The impacts were immediate and measurable. Emergency hospital admissions in Melbourne surged by 25 per cent. The Australian Open suspended play on some courts and enacted its extreme heat policy. Across Victoria, bushfires spread rapidly under catastrophic conditions, with over 400,000 hectares of bushland and farmland burned. The Longwood fire alone consumed 137,000 hectares.
This is not an aberration. Australia's 2025 was the fourth-warmest year since observations began in 1910, with ocean temperatures at record levels for the second consecutive year. The long-term trend is unmistakable: the nation has warmed 1.59 degrees Celsius since 1910, with most warming occurring since 1950. Of Australia's 15 warmest years on record, 14 have occurred in the 21st century.
Climate science reveals how much human activity contributed to January's severity. According to the World Weather Attribution project, climate change made the heatwave 1.6 degrees Celsius hotter than it would have been in a pre-industrial climate. The event is now roughly five times more likely to occur than it would have been without human-caused warming.
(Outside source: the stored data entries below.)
(* ===== verification/LeafMap.v ===== *)
(** * Maps of plain values

    Many maps of the program hold values that are their own encoding: integers, bytes,
    the unit of a set. For these the content of a map is a partial function to the values
    themselves, and lookups, writes and loops over it can be stated without handles. *)

From stdpp Require Import base tactics numbers list strings gmap sorting.
From Stdlib Require Import ZArith Lia.
From S2P Require Import Prelude Bytes BTree StoreIface StoreIter NullStore BufStore PrefixStore Codec StateIface MapColl MapSpec MapProps MapIter MapIterSpec EntryMap.

(** One entry of a partial function changed. *)
Definition set_at {K V} `{EqDecision K} (f : K -> option V) (k : K) (o : option V) : K -> option V :=
  fun j => if decide (j = k) then o else f j.
Lemma set_at_same {K V} `{EqDecision K} (f : K -> option V) k o : set_at f k o k = o.
Proof. unfold set_at. by rewrite decide_True. Qed.
Lemma set_at_other {K V} `{EqDecision K} (f : K -> option V) k o j : j <> k -> set_at f k o j = f j.
Proof. intros. unfold set_at. by rewrite decide_False. Qed.

(** A new map where nothing is stored is empty. *)
Lemma Map_fresh `{Profile} `{WS : WriteSpec St} `{KS : KeySpec K} {V} {SV : State St V} {SS : StateSpec St V} (s : Store) (b : St) :
  Store_view s b = ∅ -> Map_attached (K := K) s (mkMap s []) /\ Map_abs (K := K) (StateSpec0 := SS) b (mkMap s []) (fun _ => None).
Proof.
  intros Hv. split; [by repeat constructor|]. intros k. cbn [bt_get Map_children]. unfold store_holds. cbn [Map_store].
  rewrite <- strip_lookup. change (strip _ _) with (Store_view s b). by rewrite Hv, lookup_empty.
Qed.
Lemma Map_fresh_tidy `{WS : WriteSpec St} `{KS : KeySpec K} (s : Store) (b : St) :
  Store_view s b = ∅ -> Map_tidy (K := K) s b /\ no_ff_key (K := K) s b.
Proof. intros Hn. split; [intros q _|intros k]; rewrite Hn; intros [? Hl]; by rewrite lookup_empty in Hl. Qed.

Section Leaf.
Context `{Profile} `{WS : WriteSpec St} `{!Bounded St} `{!BoundedSpec St}.
Context `{KS : KeySpec K} `{EqDecision K} `{CV : CodecSpec V}.
Implicit Types (s : Store) (b : St) (m : Map K V) (f : K -> option V) (k : K) (v : V).
#[local] Instance leaf_value : State St V := leaf_State.
#[local] Instance leaf_value_spec : StateSpec St V := leaf_StateSpec V.

Definition leaf_rep s b m f : Prop := Map_attached (StateSpec0 := leaf_value_spec) s m /\ Map_abs (StateSpec0 := leaf_value_spec) b m f.

Lemma leaf_upd f k (o : option V) : forall j, upd (St := St) (StateSpec0 := leaf_value_spec) f k o j = set_at f k o j.
Proof.
  intros j. unfold upd, set_at. destruct (decide (enc j = enc k)) as [Hj%enc_inj|Hj]; [by rewrite decide_True|].
  rewrite decide_False; [done|]. by intros ->.
Qed.
Lemma leaf_get s b m f k : Read_inv b -> leaf_rep s b m f -> exists r, Map_get b m k = Ok r /\ Ref_deref <$> r = f k.
Proof.
  intros Hb [Hm Hf]. destruct (Map_get_spec (StateSpec0 := leaf_value_spec) b m f k Hb Hf) as (r & Hr & Hv). exists r. split; [done|].
  unfold val_abs in Hv. destruct (Ref_deref <$> r) as [v|], (f k) as [x|]; try done. by destruct Hv as [_ ->].
Qed.
Lemma leaf_contains s b m f k : Read_inv b -> leaf_rep s b m f -> Map_contains_key b m k = Ok (if f k is Some _ then true else false).
Proof. intros Hb [Hm Hf]. by rewrite (Map_contains_key_spec (StateSpec0 := leaf_value_spec) b m f k Hb Hf). Qed.
Lemma leaf_insert s b m f k v : leaf_rep s b m f -> exists m', Map_insert k v m = (Ok tt, m') /\ leaf_rep s b m' (set_at f k (Some v)).
Proof.
  intros [Hm Hf]. destruct (Map_insert_spec (StateSpec0 := leaf_value_spec) s b m f k v Hm Hf I) as (v' & Hat & _ & Hins). injection Hat as <-.
  destruct (Hins v eq_refl) as (m' & Hi & Hm' & Hf'). exists m'. split; [done|]. split; [done|].
  eapply Map_abs_ext, Hf'. intros j. apply leaf_upd.
Qed.
Lemma leaf_remove s b m f k : Read_inv b -> leaf_rep s b m f ->
  exists o m', Map_remove b k m = (Ok o, m') /\ leaf_rep s b m' (set_at f k None).
Proof.
  intros Hb [Hm Hf]. destruct (Map_remove_raw_spec (StateSpec0 := leaf_value_spec) s b m f k Hb Hm Hf) as (o & m' & Hr & _ & Hm' & Hf').
  unfold Map_remove, bindM. rewrite Hr. eexists _, m'. split; [done|]. split; [done|].
  eapply Map_abs_ext, Hf'. intros j. apply leaf_upd.
Qed.

(** Iterating over such a map yields its graph, in the order of the encoded keys. *)
Definition graph_of f (out : list (K * V)) : Prop := keys_sorted out /\ (forall k v, (k, v) ∈ out <-> f k = Some v).
Lemma keys_sorted_NoDup (out : list (K * V)) : keys_sorted out -> NoDup out.*1.
Proof.
  induction 1 as [|e l Hl IH Hall]; [constructor|]. simpl. constructor; [|done]. intros Hin.
  apply list_elem_of_fmap in Hin as (e' & He & Hin). rewrite Forall_forall in Hall. specialize (Hall e' Hin).
  rewrite He in Hall. by apply blt_irrefl in Hall.
Qed.
Lemma leaf_iter `{!FixedKey K} s b m f n :
  Read_inv b -> leaf_rep s b m f -> Map_tidy (K := K) s b -> no_ff_key (K := K) s b -> length (Map_children m) + entry_bound b < n ->
  exists it out, Map_iter m = Ok it /\ MapIter_collect n b m it = Ok out /\ graph_of f out.
Proof.
  intros Hb [Hm Hf] Ht Hff Hn.
  destruct (Map_iter_collects (StateSpec0 := leaf_value_spec) s b m f n Hb Hm Hf Ht Hff Hn) as (it & out & Hit & Hout & Hs & Hk & Hall).
  exists it, out. split; [done|]. split; [done|]. split; [done|]. rewrite Forall_forall in Hall.
  assert (Hin : forall k v, (k, v) ∈ out -> f k = Some v).
  { intros k v Hkv. specialize (Hall (k, v) Hkv). cbn [fst snd val_abs] in Hall. destruct (f k) as [x|]; [|done].
    by destruct Hall as [_ ->]. }
  intros k v. split; [apply Hin|]. intros Hfk. assert (Hko : k ∈ out.*1) by (apply Hk; by rewrite Hfk).
  apply list_elem_of_fmap in Hko as ([k' v'] & -> & Hkv). simpl in *. specialize (Hin _ _ Hkv). congruence.
Qed.
End Leaf.

(** An entry map whose entries are their keys is a set. *)
Section LeafSet.
Context `{Profile} `{WS : WriteSpec St} `{!Bounded St} `{!BoundedSpec St}.
Context `{KS : KeySpec K} `{EqDecision K} {T : Type} {ET : EntryTrait T K unit} {EL : EntryLaws T K unit}.
Context {CU : Encode unit} {DU : Decode unit} {CSU : CodecSpec unit}.
Implicit Types (s : Store) (b : St) (em : EntryMap T K unit) (P : K -> bool).
#[local] Instance unit_leaf : State St unit := leaf_State.
#[local] Instance unit_leaf_spec : StateSpec St unit := leaf_StateSpec unit.

Definition member P (k : K) : option unit := if P k then Some tt else None.
Definition set_rep s b em P : Prop := leaf_rep s b (EntryMap_map em) (member P).
Definition key_of (e : T) : K := (into_entry e).1.
Definition change P k (x : bool) : K -> bool := fun j => if decide (j = k) then x else P j.

Lemma set_rep_ext s b em (f : K -> option unit) P :
  leaf_rep s b (EntryMap_map em) f -> (forall k, f k = member P k) -> set_rep s b em P.
Proof. intros [Hm Hf] He. split; [done|]. eapply Map_abs_ext, Hf. intros k. by rewrite He. Qed.
Lemma set_insert s b em P e : set_rep s b em P ->
  exists em', EntryMap_insert e em = (Ok tt, em') /\ set_rep s b em' (change P (key_of e) true).
Proof.
  intros Hr. destruct (into_entry e) as [k u] eqn:He. destruct u.
  destruct (leaf_insert s b _ _ k tt Hr) as (m' & Hi & Hm'). exists (mkEntryMap m').
  unfold EntryMap_insert, on_map, key_of. rewrite He. unfold unit_leaf. unfold leaf_value in Hi. rewrite Hi. split; [done|]. eapply set_rep_ext; [exact Hm'|].
  intros j. unfold set_at, change, member. cbn [fst]. by destruct (decide (j = k)).
Qed.
Lemma set_delete s b em P e : Read_inv b -> set_rep s b em P ->
  exists em', EntryMap_delete b e em = (Ok tt, em') /\ set_rep s b em' (change P (key_of e) false).
Proof.
  intros Hb Hr. destruct (into_entry e) as [k u] eqn:He.
  destruct (leaf_remove s b _ _ k Hb Hr) as (o & m' & Hi & Hm'). exists (mkEntryMap m').
  unfold EntryMap_delete, on_map, key_of, bindM. rewrite He. unfold unit_leaf. unfold leaf_value in Hi. rewrite Hi. split; [done|]. eapply set_rep_ext; [exact Hm'|].
  intros j. unfold set_at, change, member. cbn [fst]. by destruct (decide (j = k)).
Qed.
Lemma set_iter `{!FixedKey K} s b em P n :
  Read_inv b -> set_rep s b em P -> Map_tidy (K := K) s b -> no_ff_key (K := K) s b ->
  length (Map_children (EntryMap_map em)) + entry_bound b < n ->
  exists it out, EntryMap_iter em = Ok it /\ EntryIter_collect n b em it = Ok out /\ entries_sorted out /\
    (forall e, e ∈ out <-> P (key_of e) = true).
Proof.
  intros Hb Hr Ht Hff Hn. destruct (leaf_iter s b _ _ n Hb Hr Ht Hff Hn) as (it & out & Hit & Hout & Hs & Hg).
  exists (mkEntryIter it), (map (fun kv => from_entry (kv.1, kv.2)) out). unfold EntryMap_iter.
  rewrite Hit, EntryIter_collect_map. unfold unit_leaf. unfold leaf_value in Hout. rewrite Hout. split_and!; [done..| |].
  - clear -Hs EL. induction Hs as [|x l Hs IH Hx]; [constructor|]. simpl. constructor; [done|].
    apply Forall_map. eapply Forall_impl; [exact Hx|]. intros y Hy. simpl. by rewrite !into_from.
  - intros e. rewrite <- (from_into e). unfold key_of. rewrite into_from. destruct (into_entry e) as [k []]. cbn [fst]. clear e. split.
    + intros He. apply list_elem_of_fmap in He as ([k' []] & He & Hin). apply (f_equal into_entry) in He. rewrite !into_from in He.
      injection He as ->. apply Hg in Hin. unfold member in Hin. by destruct (P k').
    + intros HP. apply list_elem_of_fmap. exists (k, tt). split; [done|]. apply Hg. unfold member. by rewrite HP.
Qed.
End LeafSet.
The forecast offers little comfort. The Bureau of Meteorology predicts above-average temperatures throughout autumn (March to May 2026), with increased chances of unusual heat particularly early in the season. Warmer-than-average ocean temperatures off southern Australia suggest sustained heat stress ahead.
Australia's infrastructure and public health systems were designed for a different climate. As temperature records continue to fall and exceptional heat becomes routine, the nation faces a challenge that extends well beyond individual weather events. The January heatwave was severe partly due to timing and partly due to climate change. The structural question now is whether Australia's systems can adapt to a climate where 50-degree days are no longer rare outliers.